Monday 13 February 2012

My NHS and me

I was born in the Manchester Royal Infirmary, and spent my childhood in the shadow of its massive chimney. My mum, nana and aunties all worked there, and long hours sitting in Main Reception with a bottle of Oasis or hiding under the ward clerks’ desks in ante-natal fill the memories of my childhood. When I got mud in my eye at school, when I split my head open at work, when I got jumped on Hathersage Road, it patched me up again and sent me on my way, grumbling but no worse.


When the people you most care about work in the same place, and when that’s the place that makes you better, it stays with you. It has also, perhaps, given me a bias towards the back-office staff, and a scepticism towards the holiness of doctors (too many stories about discarded latex in the tea-room). But at the heart of it is the basic tenet of the National Health Service. Whether you’re royalty, or a lad from Longsight, you come here and we make you better. My mum, nana, the desks, the computers, that massive chimney that dominated the skyline of my childhood, it was all there to make people, any people, better.

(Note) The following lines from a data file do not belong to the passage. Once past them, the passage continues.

(** * telegram-summarizer: a shallow embedding of [telegram-summarizer.py]

    The script reads a Telegram export, keeps the records newer than a
    stored cursor, summarises them chunk by chunk through a remote
    service, and keeps a snapshot of its progress in a state file.

    Layout of this development:
    - [PyStr]     Python strings as lists of code points;
    - [Config]    the module-level constants of the script;
    - [Model]     the functions of the script, over an environment [env]
                  that stands for everything the script does not own
                  (tokenizer, remote service, random source, clock,
                  file-system faults);
    - [Samples]   concrete environments and inputs;
    - the properties. *)

From Stdlib Require Import ZArith QArith Lqa Lia List String Ascii Bool.
From Stdlib Require Import DecimalString Sorted.
From stdpp Require Import base option list gmap strings.

Local Open Scope Z_scope.

(* ===================================================================== *)
(** * Python strings *)
(* ===================================================================== *)

Module PyStr.

(** A Python [str] is a sequence of Unicode code points. *)
Definition char := N.
Definition str := list char.
Definition exit {S R A} (r : R) : action S R A := λ s, (inl r, s).

Definition bind {S R A B} (m : action S R A) (k : A → action S R B) : action S R B :=
  λ s, match m s with
       | (inl r, s') => (inl r, s')
       | (inr a, s') => k a s'
       end.

Definition gets {S R A} (f : S → A) : action S R A := λ s, (inr (f s), s).

Definition modify {S R} (f : S → S) : action S R unit := λ s, (inr tt, f s).

(** [guard_or b r]: continue when [b] holds, answer [r] otherwise
    ([if (!b) return r]). *)
Definition guard_or {S R} (b : bool) (r : R) : action S R unit :=
  if b then ret tt else exit r.

(** [some_or o r]: the value of [o], or answer [r] when there is none
    ([if (!x) return r]). *)
Definition some_or {S R A} (o : option A) (r : R) : action S R A :=
  match o with Some a => ret a | None => exit r end.

(** [run m s]: the answer and the final state of a handler body whose
    normal result is itself an answer. *)
Definition run {S R} (m : action S R R) (s : S) : R * S :=
  match m s with
  | (inl r, s') => (r, s')
  | (inr r, s') => (r, s')
  end.

Declare Scope handler_scope.
Delimit Scope handler_scope with handler.
Notation "'let!' x ':=' c 'in' k" := (bind c (λ x, k))
  (at level 10, x binder, c at level 100, k at level 200) : handler_scope.
Notation "c ';;;' k" := (bind c (λ _, k))
  (at level 100, k at level 200, right associativity) : handler_scope.

(** ** Array helpers shared by the controllers

    [index_of x l] is [l.indexOf(x)]: the position of the first occurrence,
    [None] standing for [-1].  [l.splice(i, 1)] is stdpp's [delete i l] and
    [l.push(x)] is [l ++ [x]]. *)

Definition index_of `{EqDecision A} (x : A) (l : list A) : option nat :=
  fst <$> list_find (x =.) l.

(** [toggle x l]: the like/unlike idiom
    [i = l.indexOf(x); if (i === -1) l.push(x) else l.splice(i, 1)]. *)
Definition toggle `{EqDecision A} (x : A) (l : list A) : list A :=
  match index_of x l with
  | None => l ++ [x]
  | Some i => delete i l
  end.

(** ** Tactics and hints *)

Create HintDb sphere discriminated.
Create Rewrite HintDb sphere_rw.

(** Case analysis on the first [match] or [if] scrutinee of the goal. *)
Ltac case_scrut :=
  match goal with
  | |- context [match ?x with _ => _ end] =>
      lazymatch x with
      | context [match _ with _ => _ end] => fail
      | _ => destruct x eqn:?
      end
  end.

(** Unfold the monad's combinators and compute. *)
Ltac handler_simp :=
  repeat (progress (cbv [bind ret exit gets modify guard_or some_or run] in *; simpl in * ));
  simplify_eq/=.

(** ** Laws of the handler monad (pointwise, so that no extensionality
    axiom is needed) *)

Section monad_laws.
Context {S R A B C : Type}.
Implicit Types (s : S) (m : action S R A).

Lemma bind_ret_l (a : A) (k : A → action S R B) s : bind (ret a) k s = k a s.
Proof. done. Qed.

Lemma bind_ret_r m s : bind m ret s = m s.
Proof. unfold bind, ret. by destruct (m s) as [[?|?] ?]. Qed.

Lemma bind_assoc m (k : A → action S R B) (h : B → action S R C) s :
  bind (bind m k) h s = bind m (λ a, bind (k a) h) s.
Proof. unfold bind. by destruct (m s) as [[?|?] ?]. Qed.

Lemma bind_exit (r : R) (k : A → action S R B) s : bind (exit r) k s = (inl r, s).
Proof. done. Qed.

The time before that idea is swiftly becoming history, but people still have a feeling from parents, grand-parents, even great-grandparents. A time when help when you were hurting was not a right, but a privilege, to be doled out in return for money, or in little bits as charity. As a child I could never grasp that there was a time when you couldn’t just go and get better. As an adult, I can’t grasp why some people would want to take that away.

The 2010 Commonwealth survey shows I’m not alone. Despite ranking in the bottom two in both spending per capita and spending as a percentage of GDP, UK citizens are the most confident of any of the eleven nations surveyed that they will get the “most-effective treatment, including drugs and diagnostic tests”. They’re also the most confident they’ll be able to afford care, have the lowest out of pocket expenses, are the least likely to skip a prescription because of costs, and are the least likely group to judge care to be inefficient. To be blunt, the NHS spends the least, covers the people other healthcare systems scare away with up-front fees, and its users still have more confidence in it than any other country’s citizens do in their health system.

Now, perhaps we’re all suffering from a collective hallucination. Maybe Americans, Germans and Norwegians have higher standards, or are more cynical, or just more likely to complain. Yet the NHS bears the depression rates of Scandinavia, the alcohol consumption of central Europe and the obesity statistics of the United States with less money than any of them. It is a daily marvel that the entire thing keeps going, a testament to hundreds of thousands of people who go above and beyond the call of duty when no-one’s watching.

The NHS is the great testament to the underlying goodness of people of this country, and our precious inheritance. The elderly people on geriatric wards bequeath it to the babies in maternity. It is ours, not the government’s, and not Mr Lansley’s. He meddles at his peril.